Overall, equity funds have a beta of 0.93 – so most are heavily influenced by the market's direction. She also found that active managers tend to take more risk when times are bad. But sadly this does not lead to outperformance. In 2008, for example, equity funds had a beta of 1.01, so "they were overexposed to the market just as it collapsed".
As for alpha, looking at the past 30 years, "active managers had positive alpha in bull markets and negative alpha in bear markets". This is "the exact opposite of what clients might want" – sure, their fund managers got them a higher return in a rising market, but they exacerbated their losses in a falling one. And this poor showing isn't confined to major markets. In theory, fund managers should find it even easier to outperform in specialist areas, such as emerging-market stocks, which are often poorly researched and less 'efficient'. In reality, these markets actually saw the most negative alpha, suggesting that fund managers tend to get "suckered into the biggest prevailing trends of the moment".
Funds that generated positive alpha tended to have three key features: an experienced manager, low costs and low volatility. But finding these funds is tough, as there are relatively few of them. So "most investors should base themselves around index funds". Although "index funds are dumb", buying the actively managed equivalent is usually dumber.
Bag a spin-off
We're not fans of merger and acquisitions (M&A) generally speaking. It all sounds very exciting and generates lots of column inches in the press, but the deals rarely add much value for shareholders. You get the odd canny deal – Reckitt Benckiser looks to have timed its acquisition of SSL well and the deal makes strategic sense. But many more bids waste management time and corporate cash, as RBS's purchase of ABN Amro just before the credit crunch amply demonstrated. But can investors make money from the opposite strategy?
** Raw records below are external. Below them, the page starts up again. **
Fixpoint dict_get (d : list (string * V)) (k : string) : option V :=
  match d with
  | [] => None
  | (k', v') :: d' => if decide (k' = k) then Some v' else dict_get d' k
  end.

(** [d[k]] as an expression. *)
Definition dict_getitem (d : list (string * V)) (k : string) : M V :=
  match dict_get d k with
  | Some v => mret v
  | None => raise (KeyError k)
  end.
End Dict.

(** [l[i]] for [0 <= i]. *)
Definition list_getitem {A : Type} (l : list A) (i : nat) : M A :=
  match l !! i with
  | Some a => mret a
  | None => raise IndexError
  end.

(** ** Labels and the set-building loop *)

(** [os.path.basename(f).replace('.vcf', '')] *)
Definition label_of (f : string) : string :=
  Py.replace (Py.basename f) ".vcf" "".

(** [for vcf_file, label in zip(vcf_files, labels):]
    [    variant_sets[label] = read_vcf_variants(vcf_file)] *)
Fixpoint build_sets (w : World) (pairs : list (string * string))
    (variant_sets : list (string * gset variant_key))
  : M (list (string * gset variant_key)) :=
  match pairs with
  | [] => mret variant_sets
  | (vcf_file, label) :: rest =>
      s ← read_vcf_variants w vcf_file;
      build_sets w rest (dict_set variant_sets label s)
  end.

(** The tail shared by both renderers:
    [if output_file: plt.savefig(output_file, ...); print(...)]
    [else: plt.show()] *)
Definition save_or_show (kind : string) (output_file : option string) : M unit :=
  match output_file with
  | Some path =>
      if Py.truthy output_file
      then emit (Savefig path);; emit (Stdout (kind +:+ " saved to " +:+ path))
      else emit Show
  | None => emit Show
  end.

(** ** [create_upset_plot] *)
Definition create_upset_plot (w : World) (vcf_files : list string)
    (output_file : option string) : M unit :=
  let labels := label_of <$> vcf_files in
  variant_sets ← build_sets w (zip vcf_files labels) [];
  emit (Figure 12 8);;
  emit (UpsetPlot variant_sets);;
  emit (Suptitle "Variant Concordance Between VCF Files");;
  save_or_show "UpSet plot" output_file.

(** ** [create_venn_diagram] *)
Definition venn_note : string :=
  "Venn diagrams are not recommended for more than 3 sets. Using UpSet plot instead.".

Definition create_venn_diagram (w : World) (vcf_files : list string)
    (output_file : option string) : M unit :=
  let labels := label_of <$> vcf_files in
  variant_sets ← build_sets w (zip vcf_files labels) [];
  emit (Figure 10 8);;
  if decide (length vcf_files = 2%nat) then
    l0 ← list_getitem labels 0; s0 ← dict_getitem variant_sets l0;
    l1 ← list_getitem labels 1; s1 ← dict_getitem variant_sets l1;
    emit (Venn2 [s0; s1] labels);;
    emit (Title "Variant Concordance Between VCF Files");;
    save_or_show "Venn diagram" output_file
  else if decide (length vcf_files = 3%nat) then
    l0 ← list_getitem labels 0; s0 ← dict_getitem variant_sets l0;
    l1 ← list_getitem labels 1; s1 ← dict_getitem variant_sets l1;
    l2 ← list_getitem labels 2; s2 ← dict_getitem variant_sets l2;
    emit (Venn3 [s0; s1; s2] labels);;
    emit (Title "Variant Concordance Between VCF Files");;
    save_or_show "Venn diagram" output_file
  else
    emit (Stdout venn_note);;
    create_upset_plot w vcf_files output_file.
(** [pdfFile.name], [path.join(__dirname, name)] for a string, what
    [path.join] throws for an argument that is not a string (the [name] of
    an array is [undefined]), [pdfFile.mv(path)], and [fs.readFileSync] and
    [pdf] as [extractBankStatementData] takes them; what is read depends on
    the disk. *)
Variable file_name : File -> jstring.
Variable path_join : jstring -> Path.
Variable path_join_TypeError : Error.
Variable mv : File -> Path -> World -> World * Outcome Error unit.
Variable readFileSync : World -> Path -> Outcome Error Buffer.
Variable pdf : Buffer -> Outcome Error jstring.

(** [req_files_pdf] is [None] when line 86 finds no file.  Line 91 is
    before the [try] of line 93. *)
Definition upload (req_files_pdf : option Uploaded) : IO Response :=
  match req_files_pdf with
  | None => io_ret (mkResponse 400 (Send (js "No PDF file uploaded.")))
  | Some (SeveralFiles _) => io_throw path_join_TypeError
  | Some (OneFile pdfFile) =>
      let uploadPath := path_join (file_name pdfFile) in
      io_try
        (io_bind (io_call (mv pdfFile uploadPath)) (fun _ =>
         io_bind (fun w =>
                    match extractBankStatementData (readFileSync w) pdf uploadPath with
                    | (log, o) => (w, log, Settled o)
                    end) (fun result =>
         io_ret (mkResponse 200 (JsonTransactions result)))))
        (fun err =>
         io_bind (io_console_error err) (fun _ =>
         io_ret (mkResponse 500 (Send (js "Error processing PDF.")))))
  end.

(** *** The CSV file (lines 12-13, 110-154) *)

Definition CSV_HEADERS : list string := ["id"; "date"; "type"; "amount"; "comment"]%string.

(** [CSV_HEADERS.join(',') + '\n'] *)
Definition header_line : jstring :=
  js (String.concat "," CSV_HEADERS) ++ [NEWLINE].

(** How a pipeline of streams ends: the listener of [end] or of [finish] is
    called, or the listener of [error] is, or a stream of the pipeline that
    has no listener of [error] emits one. *)
Inductive StreamEnd (A : Type) : Type :=
| Ended (a : A)
| Errored (error : Error)
| Unheard (error : Error).

Arguments Ended {A} a.
Arguments Errored {A} error.
Arguments Unheard {A} error.

(** [fs.existsSync] and [fs.writeFileSync] on the path of the CSV file;
    [fs.createReadStream] piped into [csv.parse] with the options of line
    121: the rows in order, an error of the parser (which has the listener
    of line 122), or an error of the read stream (which has none);
    [csv.format] with the headers piped into [fs.createWriteStream]: the
    write stream finishes, or emits an error (listeners of lines 147-148),
    or the formatter, which has no listener, emits one. *)
Variable existsSync : World -> bool.
Variable writeFileSync : jstring -> World -> World * Outcome Error unit.
Variable parse_file : World -> StreamEnd (list Expense).
Variable format_to_file :
  list string -> list Expense -> World -> World * StreamEnd unit.
Variable parseFloat : Value -> Value.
In a downturn, unwieldy giants – often struggling to make decent returns – demerge or spin off a chunk of their business. The biggest recent example was Cable & Wireless splitting into C&W Communications and C&W Worldwide. According to a study by accountants Deloitte & Touche, quoted in Investors Chronicle, there's money to be made here. In the ten-year period from 1998, "spin-offs gained 15% in the year after coming to market". Meanwhile, a separate study by Dr Thomas Kirchmaier of Manchester Business School found that, in the subsequent 769 trading days, spin-offs beat the market by 17.3%.
However, some sectors are better at it than others. The Deloitte study reveals that demergers in the financial services sector create much less value than those in technology and manufacturing. The two key factors that influence post-spin-off performance are the size of the demerger (smaller spin offs are better than big ones, often because the new, leaner business becomes a takeover target) and the length of time management commits to planning it (fire sales designed purely to raise cash fast rarely create much value).
So where should investors look? As Investors Chronicle's John Hughman notes, a spin-off of budget clothing retailer Primark (which boasts a loyal but "entirely different" customer base) from food producer Associated British Foods is worth watching. So is a possible demerger of the high street and travel units of WH Smith, given that chief executive Kate Swann "has turned to demergers in the past to unlock value".